→ **Directions**: Restate all the data word for word, leaving nothing out.

Data records
────────
(* ================================================================== *)
(** ** A sell that fails *)

(** When an exit condition holds and the sell order fails with one of
    Binance's exceptions, no record is written and the variables are reset
    all the same. *)
Lemma failed_sell_resets (w : world) (s : locals) (r : row) (p : float) :
  position_open s = true -> snapshot w = inr r -> ticker_price w = inr p ->
  (p <=? stop_loss_of (entry_price s)) = true
  \/ (take_profit_of (entry_price s) <=? p) = true ->
  order_result w = inr None ->
  iteration w s
  = (inr tt, initial,
     [get_klines; get_symbol_ticker; create_order SIDE_SELL (quantity s)]).
Proof.
  intros Hs Hr Hp Hexit Ho.
  rewrite (iteration_open w s r Hs Hr), monitor_position_eq, Hp, Ho.
  destruct (p <=? stop_loss_of (entry_price s)); [reflexivity |].
  destruct Hexit as [H | ->]; [discriminate | reflexivity].
Qed.

(** What does hold on every run: each SELL record closes a position that a
    BUY record opened, so the SELL records, and the open position if there
    is one, never outnumber the BUY records. *)
Lemma iteration_sells_le_buys (w : world) (s : locals) :
  (count_sells (trades_of (calls_of w s))
   + (if position_open (locals_after w s) then 1 else 0)
   <= count_buys (trades_of (calls_of w s))
      + (if position_open s then 1 else 0))%nat.
Proof.
  unfold calls_of, locals_after. rewrite iteration_eq.
  destruct (snapshot w) as [e | r]; [cbn; lia |].
  destruct (position_open s) eqn:Hs.
  - rewrite monitor_position_eq.
    destruct (ticker_price w) as [e | p]; [cbn; rewrite Hs; lia |].
    destruct (p <=? _).
    + destruct (order_result w) as [e | [o |]]; cbn; rewrite ?Hs; lia.
    + destruct (_ <=? p); [| cbn; rewrite Hs; lia].
      destruct (order_result w) as [e | [o |]]; cbn; rewrite ?Hs; lia.
  - rewrite search_entry_eq.
    pose proof (sized_no_trade w (close r)) as [Ht _].
    destruct (entry_signal r); [| cbn; rewrite Hs; lia].
    cbv zeta.
    destruct (0 <? _).
    + destruct (order_result w) as [e | [o |]];
        cbn [fst snd trades_of]; rewrite trades_of_app, Ht;
        cbn; rewrite ?Hs; lia.
    + cbn [fst snd trades_of]. rewrite Ht. cbn. rewrite Hs. lia.
Qed.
────────
→ **Answer box**:
(* ================================================================== *)
(** ** A sell that fails *)

(** When an exit condition holds and the sell order fails with one of
    Binance's exceptions, no record is written and the variables are reset
    all the same. *)
Lemma failed_sell_resets (w : world) (s : locals) (r : row) (p : float) :
  position_open s = true -> snapshot w = inr r -> ticker_price w = inr p ->
  (p <=? stop_loss_of (entry_price s)) = true
  \/ (take_profit_of (entry_price s) <=? p) = true ->
  order_result w = inr None ->
  iteration w s
  = (inr tt, initial,
     [get_klines; get_symbol_ticker; create_order SIDE_SELL (quantity s)]).
Proof.
  intros Hs Hr Hp Hexit Ho.
  rewrite (iteration_open w s r Hs Hr), monitor_position_eq, Hp, Ho.
  destruct (p <=? stop_loss_of (entry_price s)); [reflexivity |].
  destruct Hexit as [H | ->]; [discriminate | reflexivity].
Qed.

(** What does hold on every run: each SELL record closes a position that a
    BUY record opened, so the SELL records, and the open position if there
    is one, never outnumber the BUY records. *)
Lemma iteration_sells_le_buys (w : world) (s : locals) :
  (count_sells (trades_of (calls_of w s))
   + (if position_open (locals_after w s) then 1 else 0)
   <= count_buys (trades_of (calls_of w s))
      + (if position_open s then 1 else 0))%nat.
Proof.
  unfold calls_of, locals_after. rewrite iteration_eq.
  destruct (snapshot w) as [e | r]; [cbn; lia |].
  destruct (position_open s) eqn:Hs.
  - rewrite monitor_position_eq.
    destruct (ticker_price w) as [e | p]; [cbn; rewrite Hs; lia |].
    destruct (p <=? _).
    + destruct (order_result w) as [e | [o |]]; cbn; rewrite ?Hs; lia.
    + destruct (_ <=? p); [| cbn; rewrite Hs; lia].
      destruct (order_result w) as [e | [o |]]; cbn; rewrite ?Hs; lia.
  - rewrite search_entry_eq.
    pose proof (sized_no_trade w (close r)) as [Ht _].
    destruct (entry_signal r); [| cbn; rewrite Hs; lia].
    cbv zeta.
    destruct (0 <? _).
    + destruct (order_result w) as [e | [o |]];
        cbn [fst snd trades_of]; rewrite trades_of_app, Ht;
        cbn; rewrite ?Hs; lia.
    + cbn [fst snd trades_of]. rewrite Ht. cbn. rewrite Hs. lia.
Qed.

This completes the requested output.